Einige Stunden später dann also das Konzert. Es beginnt wie auch Troy Von Balthazars Debüt Album mit dem Song “Took Some $$$”, exponierteste Zeile: “one day I’ll make money like a real man”. Das singt er nun seit 2005. Und seitdem wohl kann man darüber rätseln, ob er nun ein “real man” geworden sei. Er wirkt nicht so, aber andererseits weiß ich auch nicht, wie ein “real man” überhaupt wirken soll. Ist er einer mit Narben im Gesicht? Einer, der sich elegant kleidet? Zurückhaltenden Charme ausstrahlt? Selbstironische Bühnenansagen macht über die wenigen fröhlichen Lieder im Programm? Jemand, dessen Zustand durch die Körpersprache so schrecklich sichtbar wird? Gedichte veröffentlicht? Gar jemand, der sich bei seinen Auftritten immer auch selbst kreuzigt, indem er während des Konzertes auf einen Gitarrenverstärker steigt, mit ausgebreiteten Armen leise singt, wie eine Zielscheibe sich angreifbar macht, immer und immer wieder angreifbar macht da oben, kokettiert mit allem Traurigen, sich selbst im Weg stehend mit den ewigen Wiederholungen seiner Loop Geräte. Kein Fortkommen. Vielleicht ja ist ein “real man” jemand, der für immer bleibt.

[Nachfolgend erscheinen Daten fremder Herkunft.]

(* ===== verification/Types.v ===== *)
(** * pkg/apis/navigator/v1alpha1: the versioned API types

    One record per struct of types.go (TypeMeta is in Conversion: the scheme sets
    it and no modelled code reads it), the constants, and the condition
    helpers of helpers.go. *)

From S2P Require Import Prelude GoStrings Semver K8s.

(** ** Constants *)

Definition ElasticsearchClusterNameLabel : string := "navigator.jetstack.io/elasticsearch-cluster-name".
Definition ElasticsearchNodePoolNameLabel : string := "navigator.jetstack.io/elasticsearch-node-pool-name".
Definition ElasticsearchNodePoolVersionAnnotation : string := "navigator.jetstack.io/elasticsearch-version".
Definition ElasticsearchRoleLabelPrefix : string := "navigator.jetstack.io/elasticsearch-role-".
Definition CassandraClusterNameLabel : string := "navigator.jetstack.io/cassandra-cluster-name".
Definition CassandraNodePoolNameLabel : string := "navigator.jetstack.io/cassandra-node-pool-name".
Definition PilotLabel : string := "navigator.jetstack.io/has-pilot".

(** navigator.GroupName *)
Definition GroupName : string := "navigator.jetstack.io".

Definition ElasticsearchClusterHealthRed : string := "Red".
Definition ElasticsearchClusterHealthYellow : string := "Yellow".
Definition ElasticsearchClusterHealthGreen : string := "Green".

Definition ElasticsearchRoleData : string := "data".
Definition ElasticsearchRoleMaster : string := "master".
Definition ElasticsearchRoleIngest : string := "ingest".

Definition ClusterConditionAvailable : string := "Available".
Definition ClusterConditionProgressing : string := "Progressing".
Definition PausedClusterReason : string := "ClusterPaused".
Definition ResumedClusterReason : string := "ClusterResumed".

Definition PilotConditionReady : string := "Ready".
Definition PilotConditionStarted : string := "Started".
Definition PilotConditionStopped : string := "Stopped".

Definition ConditionTrue : string := "True".
Definition ConditionFalse : string := "False".
Definition ConditionUnknown : string := "Unknown".

(** corev1.PullPolicy *)
Definition PullAlways : string := "Always".
Definition PullNever : string := "Never".
Definition PullIfNotPresent : string := "IfNotPresent".

(** corev1.EventType *)
Definition EventTypeNormal : string := "Normal".
Definition EventTypeWarning : string := "Warning".

(** ** Shared structures *)

Record ImageSpec := mkImageSpec {
  img_Repository : string;
  img_Tag : string;
  img_PullPolicy : string;
}.

Record NavigatorSecurityContext := mkNavigatorSecurityContext { nsc_RunAsUser : option Z }.

Record NavigatorClusterConfig := mkNavigatorClusterConfig {
  cfg_PilotImage : ImageSpec;
  cfg_SecurityContext : NavigatorSecurityContext;
  cfg_Paused : bool;
}.

Record ClusterCondition := mkClusterCondition {
  cc_Type : string;
  cc_Status : string;
  cc_LastTransitionTime : Z;
  cc_Reason : string;
  cc_Message : string;
}.

(** NavigatorClusterStatus *)
Record NavigatorClusterStatus := mkNavigatorClusterStatus { ncs_Conditions : list ClusterCondition }.

Record PersistenceConfig := mkPersistenceConfig {
  pc_Size : Quantity;
  pc_StorageClass : option string;
}.

#[export] Instance PersistenceConfig_eq_dec : EqDecision PersistenceConfig.
Proof. solve_decision. Defined.

(** ** Elasticsearch *)

Record ElasticsearchClusterNodePool := mkElasticsearchClusterNodePool {
  enp_Name : string;
  enp_Replicas : option Z;
  enp_Roles : option (list string);
  enp_NodeSelector : option smap;
  enp_Resources : ResourceRequirements;
  enp_Persistence : option PersistenceConfig;
  enp_SchedulerName : string;
}.

#[export] Instance ElasticsearchClusterNodePool_eq_dec : EqDecision ElasticsearchClusterNodePool.
Proof. solve_decision. Defined.

Record ElasticsearchClusterSpec := mkElasticsearchClusterSpec {
  es_Config : NavigatorClusterConfig;
  es_Version : Version;
  es_Plugins : list string;
  es_NodePools : list ElasticsearchClusterNodePool;
  es_Image : option ImageSpec;
  es_MinimumMasters : option Z;
}.

Record ElasticsearchClusterNodePoolStatus := mkElasticsearchClusterNodePoolStatus {
  enps_ReadyReplicas : Z }.

Record ElasticsearchClusterStatus := mkElasticsearchClusterStatus {
  est_Conditions : NavigatorClusterStatus;
  est_NodePools : option (gmap string ElasticsearchClusterNodePoolStatus);
  est_Health : option string;
}.

Record ElasticsearchCluster := mkElasticsearchCluster {
  esc_Meta : ObjectMeta;
  esc_Spec : ElasticsearchClusterSpec;
  esc_Status : ElasticsearchClusterStatus;
}.

Definition esc_Name (c : ElasticsearchCluster) : string := om_Name (esc_Meta c).
Definition esc_Namespace (c : ElasticsearchCluster) : string := om_Namespace (esc_Meta c).

(** [range np.Roles] *)
Definition enp_roles (np : ElasticsearchClusterNodePool) : list string := default [] (enp_Roles np).

(** ** Cassandra *)

(** github.com/hashicorp/go-version's Version. *)
Record HVersion := mkHVersion {
  hv_metadata : string;
  hv_pre : string;
  hv_segments : list Z;
  hv_si : Z;
}.

#[export] Instance HVersion_eq_dec : EqDecision HVersion.
Proof. solve_decision. Defined.

(** pkg/api/version: the original string and its parsed form. *)
Record CassVersion := mkCassVersion {
  cv_versionString : string;
  cv_semver : option HVersion;
}.

#[export] Instance CassVersion_eq_dec : EqDecision CassVersion.
Proof. solve_decision. Defined.

Record CassandraClusterNodePool := mkCassandraClusterNodePool {
  cnp_Name : string;
  cnp_Replicas : option Z;
  cnp_Persistence : option PersistenceConfig;
  cnp_NodeSelector : option smap;
  cnp_Rack : option string;
  cnp_Datacenter : option string;
  cnp_Resources : ResourceRequirements;
  cnp_SchedulerName : string;
}.

#[export] Instance CassandraClusterNodePool_eq_dec : EqDecision CassandraClusterNodePool.
Proof. solve_decision. Defined.

Record CassandraClusterSpec := mkCassandraClusterSpec {
  cs_Config : NavigatorClusterConfig;
  cs_NodePools : list CassandraClusterNodePool;
  cs_Image : option ImageSpec;
  cs_Version : CassVersion;
}.

Record CassandraClusterNodePoolStatus := mkCassandraClusterNodePoolStatus {
  cnps_ReadyReplicas : Z }.

Record CassandraClusterStatus := mkCassandraClusterStatus {
  cst_Conditions : NavigatorClusterStatus;
  cst_NodePools : option (gmap string CassandraClusterNodePoolStatus);
}.

Record CassandraCluster := mkCassandraCluster {
  cass_Meta : ObjectMeta;
  cass_Spec : CassandraClusterSpec;
  cass_Status : CassandraClusterStatus;
}.

Definition cass_Name (c : CassandraCluster) : string := om_Name (cass_Meta c).
Definition cass_Namespace (c : CassandraCluster) : string := om_Namespace (cass_Meta c).

(** ** Pilot *)

Record PilotCondition := mkPilotCondition {
  pc_Type : string;
  pc_Status : string;
  pc_LastTransitionTime : Z;
  pc_Reason : string;
  pc_Message : string;
}.

Record ElasticsearchPilotStatus := mkElasticsearchPilotStatus {
  eps_Documents : option Z;
  eps_Version : option Version;
}.

Record CassandraPilotStatus := mkCassandraPilotStatus { cps_Version : option CassVersion }.

Record PilotStatus := mkPilotStatus {
  pst_Conditions : list PilotCondition;
  pst_Elasticsearch : option ElasticsearchPilotStatus;
  pst_Cassandra : option CassandraPilotStatus;
}.

Record Pilot := mkPilot { pil_Meta : ObjectMeta; pil_Status : PilotStatus }.

Definition pil_Name (p : Pilot) : string := om_Name (pil_Meta p).
Definition pil_Namespace (p : Pilot) : string := om_Namespace (pil_Meta p).

(** ** helpers.go *)

(** GetStatusCondition: the first condition of the given type. *)
Fixpoint GetStatusCondition (conds : list ClusterCondition) (conditionType : string)
    : option ClusterCondition :=
  match conds with
  | [] => None
  | c :: cs => if bool_decide (cc_Type c = conditionType) then Some c
               else GetStatusCondition cs conditionType
  end.

(** The loop of NavigatorClusterStatus.UpdateStatusCondition over a non-empty
    condition list: the first condition of the type is replaced in place. *)
Fixpoint replaceCondition (t : Z) (new : ClusterCondition) (conds : list ClusterCondition)
    : list ClusterCondition :=
  match conds with
  | [] => []
  | cond :: rest =>
      if bool_decide (cc_Type cond = cc_Type new) then
        let time := if bool_decide (cc_Status cond = cc_Status new)
                    then cc_LastTransitionTime cond else t in
        mkClusterCondition (cc_Type new) (cc_Status new) time (cc_Reason new) (cc_Message new) :: rest
      else cond :: replaceCondition t new rest
  end.

(** NavigatorClusterStatus.UpdateStatusCondition at time [t]. *)
Definition UpdateStatusCondition (t : Z) (conds : list ClusterCondition)
    (conditionType status reason message : string) : list ClusterCondition :=
  let new := mkClusterCondition conditionType status t reason message in
  match conds with
  | [] => [new]
  | _ => replaceCondition t new conds
  end.

Definition HasCondition (p : Pilot) (condition : PilotCondition) : bool :=
  existsb (λ cond, bool_decide (pc_Type condition = pc_Type cond)
                   && bool_decide (pc_Status condition = pc_Status cond))
    (pst_Conditions (pil_Status p)).

Fixpoint replacePilotCondition (t : Z) (new : PilotCondition) (conds : list PilotCondition)
    : list PilotCondition :=
  match conds with
  | [] => []
  | cond :: rest =>
      if bool_decide (pc_Type cond = pc_Type new) then
        let time := if bool_decide (pc_Status cond = pc_Status new)
                    then pc_LastTransitionTime cond else t in
        mkPilotCondition (pc_Type new) (pc_Status new) time (pc_Reason new) (pc_Message new) :: rest
      else cond :: replacePilotCondition t new rest
  end.

(** Pilot.UpdateStatusCondition at time [t]; [message] is the already
    formatted text. *)
Definition Pilot_UpdateStatusCondition (t : Z) (conds : list PilotCondition)
    (conditionType status reason message : string) : list PilotCondition :=
  let new := mkPilotCondition conditionType status t reason message in
  match conds with
  | [] => [new]
  | _ => replacePilotCondition t new conds
  end.

(** The conditions after syncPausedConditions, for either kind of cluster. *)
Definition pausedConditions (now : Z) (paused : bool) (conds : list ClusterCondition)
    : list ClusterCondition :=
  let cond := GetStatusCondition conds ClusterConditionProgressing in
  let pausedCondExists :=
    match cond with
    | Some cond => bool_decide (cc_Reason cond = PausedClusterReason)
    | None => false
    end in
  if paused && negb pausedCondExists then
    UpdateStatusCondition now conds ClusterConditionProgressing ConditionFalse
      PausedClusterReason "Cluster is paused"
  else if negb paused && pausedCondExists then
    UpdateStatusCondition now conds ClusterConditionProgressing ConditionTrue
      ResumedClusterReason "Cluster is resumed"
  else conds.

(** ** Metadata of the objects *)

#[export] Program Instance v1alpha1_Pilot_HasMeta : HasMeta Pilot :=
  {| objMeta := pil_Meta; withMeta m p := mkPilot m (pil_Status p) |}.
Solve All Obligations with done.
#[export] Program Instance v1alpha1_ElasticsearchCluster_HasMeta : HasMeta ElasticsearchCluster :=
  {| objMeta := esc_Meta; withMeta m c := mkElasticsearchCluster m (esc_Spec c) (esc_Status c) |}.
Solve All Obligations with done.
#[export] Program Instance v1alpha1_CassandraCluster_HasMeta : HasMeta CassandraCluster :=
  {| objMeta := cass_Meta; withMeta m c := mkCassandraCluster m (cass_Spec c) (cass_Status c) |}.
Solve All Obligations with done.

Während des Konzertes schauen manche Leute im Publikum immer wieder zu Boden, ertappt und beschämt vielleicht von so mancher Zeile, davon, dass Troy aus diesem Konzert ein bisschen auch ein Verhör macht. Zielgruppenmusik. Ich stehe schließlich unter 50 Menschen, die sich gerne in diese gewagte Stimmung ziehen lassen an einem Samstag Abend. Fünfzig, die wiegen wie fünftausend, Troys Schultern tragen kaum ihn selbst.
Und er singt fast ausschließlich mit geschlossenen Augen. Wovor hat er Angst? Vielleicht davor, dass eines Tages am Himmel doch etwas anfliegt in grollendem Erdrücken, etwas, das bekämpft werden muss. Vielleicht ist Troy Von Balthazar der Flakturm. Der Flakturm, der für immer auf diesen Himmel starren soll und dabei zur Zielscheibe wird. Scheinbar ganz ohne Aufgabe. Aber Troys Krieg ist vorbei. Das weiß er. Nur dass er verloren ist, kann er nicht sehen.